Squire Frederick Chase — the namesake of Chase Avenue — created an ambitious development plan in 1836 for Shelter Island, mainly in the Heights.
But the dreams of Squire Chase, a prominent Island landowner of the time, were never realized, according to sources at the Shelter Island Historical Society (SIHS).
An early street plan from the SIHS shows that Grand Avenue was initially called Eagle Street, and that the streets perpendicular to Eagle Street honored the first five presidents.
In the early days of the Heights, builders imagined their settlement would become a great metropolis, with Grand Avenue as the central boulevard of shops and ornate homes. The homes on the stretch between West Neck Road and North Menantic Road made up an area “well known as ‘the City’ in the 1830s,” according to the SIHS.
Grand Avenue may not have become the imposing plaza of a shimmering city, but it has been and still is home to many beloved Island institutions. A short walk down the street will lead a visitor past the Shelter Island Heights Pharmacy, the Chequit Inn and Shelter Island Hardware. These three buildings in particular date back to as early as 1916, according to building records at the SIHS.
The thoroughfare inspires nostalgia in older residents. Many recall the “Pink House,” now painted red and home to Marie Eiffel’s clothing shop. The Shelter Island Reporter also once had a home on Grand Avenue. The “Gingerbread House,” one of the most distinguished landmarks of the Island and what every first-time visitor from the North Ferry remembers, originally faced the Prospect Hotel.

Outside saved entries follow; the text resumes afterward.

(** A result is the identity that is there, or that this request made. *)
Lemma ensure_Ok d r d' : id_wf d -> good d (wait d) -> EnsureGatewayIdentity now co wait b input d = (Ok r, d') ->
  id_wf d' /\ exists created, gatewayProvisioningIdentity Issuer Subject SpaceID d' = Ok (Some (mkGatewayResult (gr_TenantID r) (gr_PrincipalID r) (gr_DefaultAccountID r) (gr_Address r) created))
    /\ created = false
    /\ (String.eqb Issuer EmptyString || String.eqb Subject EmptyString || String.eqb SpaceID EmptyString
        || (200 <? String.length Issuer)%nat || (300 <? String.length Subject)%nat || (300 <? String.length SpaceID)%nat) = false.
Proof.
  intros W Gw Hx. split; [by pose proof (good_Ensure now co wait b input d Gw W) as [W' _]; rewrite Hx in W'|].
  assert (W5 : id_wf d') by (pose proof (good_Ensure now co wait b input d Gw W) as [W' _]; by rewrite Hx in W').
  exists false. unfold EnsureGatewayIdentity in Hx. cbv zeta in Hx. fold Issuer Subject SpaceID in Hx.
  assert (Hex : forall e r0, gatewayProvisioningIdentity Issuer Subject SpaceID e = Ok (Some r0) -> gr_Created r0 = false).
  { intros e r0. unfold gatewayProvisioningIdentity. destruct (gateway_at _ _ _ e) as [[j g]|]; [|done]. cbv zeta. case_goal; [done|].
    match goal with |- context [if ?c then Err ErrGatewayProvisioningConflict else _] => destruct c end; [done|]. by intros [= <-]. }
  destruct (String.eqb Issuer EmptyString || _ || _ || _ || _ || _) eqn:Eg; [done|].
  assert (Hfound : forall e r0, gatewayProvisioningIdentity Issuer Subject SpaceID e = Ok (Some r0) ->
    gatewayProvisioningIdentity Issuer Subject SpaceID e = Ok (Some (mkGatewayResult (gr_TenantID r0) (gr_PrincipalID r0) (gr_DefaultAccountID r0) (gr_Address r0) false))).
  { intros e r0 He. rewrite He. pose proof (Hex e r0 He) as Hcr. destruct r0. simpl in *. by rewrite Hcr. }
  destruct (gatewayProvisioningIdentity Issuer Subject SpaceID d) as [[ex|]|e] eqn:E0; [injection Hx as <- <-; split_and!; auto| |done].
  destruct (negb (validGatewayLocalpart _)); [done|]. destruct (String.eqb (ToLower (trim_space (gi_Domain input))) EmptyString); [done|].
  destruct (Gw W) as [Ww _]. revert Hx Ww. generalize (wait d) as w. intros w Hx Ww.
  destruct (first_row _ (id_domains w)) as [[domID dom]|] eqn:Ed; [|done]. apply first_row_Some in Ed as [Ed Cd]. b2p.
  match goal with Hs : String.eqb (dm_domain _) _ = true |- _ => apply String.eqb_eq in Hs; rename Hs into Hdn end.
  destruct (gatewayProvisioningIdentity Issuer Subject SpaceID w) as [[ex|]|e] eqn:E1w; [injection Hx as <- <-; split_and!; auto| |done].
  destruct (availableGatewayLocalpart _ _ _ _ _ _ _ w) as [lp|]; [|done].
  destruct (insert_principal _ _ w) as [[pid d1]|e] eqn:E1; [|done]. destruct (insert_account _ _ _ _ _ _) as [[aid d2]|e] eqn:E2; [|done].
  destruct (insert_address _ _ _ _ _ _) as [[xid d3]|e] eqn:E3; [|done]. destruct (provision_inbox _ _ _ _) as [d4|e] eqn:E4; [|done].
  destruct (insert_gateway _ _) as [d5|e] eqn:E5; [|done]. destruct co as [|applied]; [|done]. injection Hx as <- <-.
  apply provision_inbox_kernel in E4 as [k Hk]. split_and!; [|done..]. rewrite <- Hdn.
  exact (new_account_provisioned w _ Issuer Subject SpaceID pid aid domID dom _ now lp d1 d2 xid d3 d4 d5 _ k Ww W5 E1 E2 E3 Hk E5 Ed eq_refl).
Qed.
End Ensure.

Lemma provisioned_authenticates i s sp d r : id_wf d -> gatewayProvisioningIdentity (trim_space i) (trim_space s) (trim_space sp) d = Ok (Some r) ->
  trim_space i <> EmptyString -> trim_space s <> EmptyString -> trim_space sp <> EmptyString ->
  exists login, AuthenticateGatewayIdentity i s sp 0 d = Ok (gr_TenantID r, mkPrincipalRef (gr_PrincipalID r) (gr_TenantID r) login, gr_DefaultAccountID r).
Proof.
  intros W Hp Hi Hs Hsp. unfold gatewayProvisioningIdentity in Hp. unfold AuthenticateGatewayIdentity. cbv zeta.
  destruct (String.eqb_spec (trim_space i) EmptyString); [done|]. destruct (String.eqb_spec (trim_space s) EmptyString); [done|].
  destruct (String.eqb_spec (trim_space sp) EmptyString); [done|]. cbn [orb].
  destruct (gateway_at _ _ _ d) as [[j g]|] eqn:Eg; [|done]. apply first_row_Some in Eg as [Eg _]. cbv zeta in Hp.
  destruct (gw_disabled g); [done|]. destruct (w_gateways _ W _ _ Eg) as (a & Ha & Hta & Hoa). destruct (w_accounts _ W _ _ Ha) as (Htn & _ & Hown).
  specialize (Hown _ Hoa). unfold ptenant in Hown. apply fmap_Some in Hown as (p & Hpr & Hpt). rewrite Ha, Hta, Hoa in Hp. cbn [opt_eqb] in Hp.
  rewrite !Z.eqb_refl in Hp. cbn [andb] in Hp. destruct (aw_disabled a) eqn:Ed; [done|]. cbn [orb] in Hp.
  match type of Hp with (if ?c then _ else _) = _ => destruct c; [done|] end. injection Hp as <-. exists (pc_login p).
  destruct Htn as [tn Htn]. cbn [Z.ltb]. rewrite Hpr, Ha, Hoa, Ed, <- Hpt, Hta. cbn [opt_eqb negb andb]. rewrite !Z.eqb_refl. cbn [andb].
  change (0 <? 0) with false. cbn [andb]. unfold tenantScope. rewrite Hta in Htn. by rewrite Htn.
Qed.

(** Provisioning a gateway identity again, by whichever node and however the first attempt
    came about, yields the same tenant, owner, account and address and changes nothing;
    and the identity authenticates as its owner for that account. *)
Theorem provisioned_once now co wait b input d r d' : id_wf d -> good d (wait d) -> EnsureGatewayIdentity now co wait b input d = (Ok r, d') ->
  (forall now' co' wait' b', EnsureGatewayIdentity now' co' wait' b' input d'
     = (Ok (mkGatewayResult (gr_TenantID r) (gr_PrincipalID r) (gr_DefaultAccountID r) (gr_Address r) false), d'))
  /\ exists login, AuthenticateGatewayIdentity (gi_Issuer input) (gi_Subject input) (gi_SpaceID input) 0 d'
     = Ok (gr_TenantID r, mkPrincipalRef (gr_PrincipalID r) (gr_TenantID r) login, gr_DefaultAccountID r).
Proof.
  intros W Gw Hx. destruct (ensure_Ok now co wait b input d r d' W Gw Hx) as (W' & created & Hp & -> & Hg). split.
  - intros now' co' wait' b'. unfold EnsureGatewayIdentity. cbv zeta. by rewrite Hg, Hp.
  - b2p. destruct (provisioned_authenticates (gi_Issuer input) (gi_Subject input) (gi_SpaceID input) d' _ W' Hp) as [login Hl];
      [intros He; by match goal with Hs : String.eqb (trim_space (gi_Issuer _)) _ = false |- _ => rewrite He in Hs end
      |intros He; by match goal with Hs : String.eqb (trim_space (gi_Subject _)) _ = false |- _ => rewrite He in Hs end
      |intros He; by match goal with Hs : String.eqb (trim_space (gi_SpaceID _)) _ = false |- _ => rewrite He in Hs end
      |by exists login].
Qed.
End Directory.

(** ** Witnesses *)

Definition ds_tenant : IDB := run (take 5 demo_setup) (start demo_db).
Lemma ds_wf : id_wf ds_tenant.
Proof. apply reached_wf. Qed.
Lemma result_eta {A B} (x : A * B) (a : A) : x.1 = a -> x = (a, x.2).
Proof. destruct x. by intros <-. Qed.

Definition ds_created : IDB := (CreateAgentMailbox 1 10 CommitOk 5 3 " team " "Helper" "" 0 no_files ds_tenant).2.
Lemma ds_create : CreateAgentMailbox 1 10 CommitOk 5 3 " team " "Helper" "" 0 no_files ds_tenant = (Ok (7, "helper@example.org"%string), ds_created).
Proof. unfold ds_created. apply result_eta. vm_compute. reflexivity. Qed.
Lemma mailbox_created_witness : exists domID row, id_domains ds_tenant !! domID = Some row /\ dm_tenant row = 1
  /\ "helper@example.org"%string = (ToLower (trim_space "Helper") ++ "@" ++ dm_domain row)%string /\ id_accounts ds_tenant !! 7 = None
  /\ agent_mailbox ds_created 7 5 (trim_space " team ") <> None /\ has_inbox 7 (id_kernel ds_created)
  /\ (dm_disabled row = false -> ResolveInbound (ToLower (trim_space "Helper")) (dm_domain row) ds_created = Ok (mkAccount 7 1, false))
  /\ (forall password, AuthenticatePrincipal "helper@example.org" (PasswordCredential password) ds_created = Err authentication_failed).
Proof. exact (mailbox_created 1 10 CommitOk 5 3 " team " "Helper" "" 0 no_files ds_tenant 7 "helper@example.org" ds_created ds_wf ds_create). Defined.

The distinctive structure has inspired many artists, photographers and appeared in modern fashion magazines.
SIHS records describe the Heights as “an area, which remains relatively unchanged since its beginnings as a summer resort 100 years ago.” This sense of permanence, as well as the Victorian-style architecture, creates a step back into the past, reaching across generations, for all who walk along streets such as Grand Avenue.